*Assignment:* Each entry must appear in the answer exactly as it does here.

*Records to use:*
▼▼▼

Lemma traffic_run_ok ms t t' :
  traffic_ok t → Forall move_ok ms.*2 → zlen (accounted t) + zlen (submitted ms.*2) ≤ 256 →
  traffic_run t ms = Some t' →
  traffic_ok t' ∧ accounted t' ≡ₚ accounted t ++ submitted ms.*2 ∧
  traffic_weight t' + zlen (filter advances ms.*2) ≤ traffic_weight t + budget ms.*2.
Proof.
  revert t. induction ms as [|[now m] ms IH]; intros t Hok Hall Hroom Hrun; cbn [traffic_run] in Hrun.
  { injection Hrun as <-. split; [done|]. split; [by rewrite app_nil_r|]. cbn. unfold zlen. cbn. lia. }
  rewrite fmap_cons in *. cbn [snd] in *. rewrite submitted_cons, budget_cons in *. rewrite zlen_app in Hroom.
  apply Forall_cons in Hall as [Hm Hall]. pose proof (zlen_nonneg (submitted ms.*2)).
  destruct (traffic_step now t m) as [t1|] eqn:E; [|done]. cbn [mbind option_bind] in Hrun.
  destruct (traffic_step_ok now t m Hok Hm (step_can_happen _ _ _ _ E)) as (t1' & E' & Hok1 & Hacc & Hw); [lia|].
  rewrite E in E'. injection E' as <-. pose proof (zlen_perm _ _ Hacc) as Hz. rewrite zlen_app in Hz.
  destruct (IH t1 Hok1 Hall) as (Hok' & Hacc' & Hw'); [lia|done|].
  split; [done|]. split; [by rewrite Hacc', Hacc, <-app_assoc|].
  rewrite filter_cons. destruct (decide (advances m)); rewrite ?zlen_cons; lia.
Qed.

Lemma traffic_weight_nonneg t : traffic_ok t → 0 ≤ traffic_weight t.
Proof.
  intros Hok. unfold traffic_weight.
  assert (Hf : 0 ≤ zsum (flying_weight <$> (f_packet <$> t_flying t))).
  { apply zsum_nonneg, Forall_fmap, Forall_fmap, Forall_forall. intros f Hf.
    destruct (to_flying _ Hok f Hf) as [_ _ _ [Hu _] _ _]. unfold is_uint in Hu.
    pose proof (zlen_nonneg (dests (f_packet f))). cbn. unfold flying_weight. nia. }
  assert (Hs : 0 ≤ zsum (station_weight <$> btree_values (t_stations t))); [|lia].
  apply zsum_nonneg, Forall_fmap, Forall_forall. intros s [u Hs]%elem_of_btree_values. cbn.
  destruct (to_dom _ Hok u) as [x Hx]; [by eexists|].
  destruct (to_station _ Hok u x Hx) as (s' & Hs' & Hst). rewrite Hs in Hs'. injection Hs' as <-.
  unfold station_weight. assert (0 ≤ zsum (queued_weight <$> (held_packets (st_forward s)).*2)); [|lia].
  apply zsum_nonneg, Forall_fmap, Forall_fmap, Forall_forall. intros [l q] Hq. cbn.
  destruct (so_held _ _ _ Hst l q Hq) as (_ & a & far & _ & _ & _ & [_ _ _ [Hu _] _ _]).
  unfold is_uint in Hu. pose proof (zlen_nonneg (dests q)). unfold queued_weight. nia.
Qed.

▲▲▲

*Solution for this exercise:*
Lemma traffic_run_ok ms t t' :
  traffic_ok t → Forall move_ok ms.*2 → zlen (accounted t) + zlen (submitted ms.*2) ≤ 256 →
  traffic_run t ms = Some t' →
  traffic_ok t' ∧ accounted t' ≡ₚ accounted t ++ submitted ms.*2 ∧
  traffic_weight t' + zlen (filter advances ms.*2) ≤ traffic_weight t + budget ms.*2.
Proof.
  revert t. induction ms as [|[now m] ms IH]; intros t Hok Hall Hroom Hrun; cbn [traffic_run] in Hrun.
  { injection Hrun as <-. split; [done|]. split; [by rewrite app_nil_r|]. cbn. unfold zlen. cbn. lia. }
  rewrite fmap_cons in *. cbn [snd] in *. rewrite submitted_cons, budget_cons in *. rewrite zlen_app in Hroom.
  apply Forall_cons in Hall as [Hm Hall]. pose proof (zlen_nonneg (submitted ms.*2)).
  destruct (traffic_step now t m) as [t1|] eqn:E; [|done]. cbn [mbind option_bind] in Hrun.
  destruct (traffic_step_ok now t m Hok Hm (step_can_happen _ _ _ _ E)) as (t1' & E' & Hok1 & Hacc & Hw); [lia|].
  rewrite E in E'. injection E' as <-. pose proof (zlen_perm _ _ Hacc) as Hz. rewrite zlen_app in Hz.
  destruct (IH t1 Hok1 Hall) as (Hok' & Hacc' & Hw'); [lia|done|].
  split; [done|]. split; [by rewrite Hacc', Hacc, <-app_assoc|].
  rewrite filter_cons. destruct (decide (advances m)); rewrite ?zlen_cons; lia.
Qed.

Lemma traffic_weight_nonneg t : traffic_ok t → 0 ≤ traffic_weight t.
Proof.
  intros Hok. unfold traffic_weight.
  assert (Hf : 0 ≤ zsum (flying_weight <$> (f_packet <$> t_flying t))).
  { apply zsum_nonneg, Forall_fmap, Forall_fmap, Forall_forall. intros f Hf.
    destruct (to_flying _ Hok f Hf) as [_ _ _ [Hu _] _ _]. unfold is_uint in Hu.
    pose proof (zlen_nonneg (dests (f_packet f))). cbn. unfold flying_weight. nia. }
  assert (Hs : 0 ≤ zsum (station_weight <$> btree_values (t_stations t))); [|lia].
  apply zsum_nonneg, Forall_fmap, Forall_forall. intros s [u Hs]%elem_of_btree_values. cbn.
  destruct (to_dom _ Hok u) as [x Hx]; [by eexists|].
  destruct (to_station _ Hok u x Hx) as (s' & Hs' & Hst). rewrite Hs in Hs'. injection Hs' as <-.
  unfold station_weight. assert (0 ≤ zsum (queued_weight <$> (held_packets (st_forward s)).*2)); [|lia].
  apply zsum_nonneg, Forall_fmap, Forall_fmap, Forall_forall. intros [l q] Hq. cbn.
  destruct (so_held _ _ _ Hst l q Hq) as (_ & a & far & _ & _ & _ & [_ _ _ [Hu _] _ _]).
  unfold is_uint in Hu. pose proof (zlen_nonneg (dests q)). unfold queued_weight. nia.
Qed.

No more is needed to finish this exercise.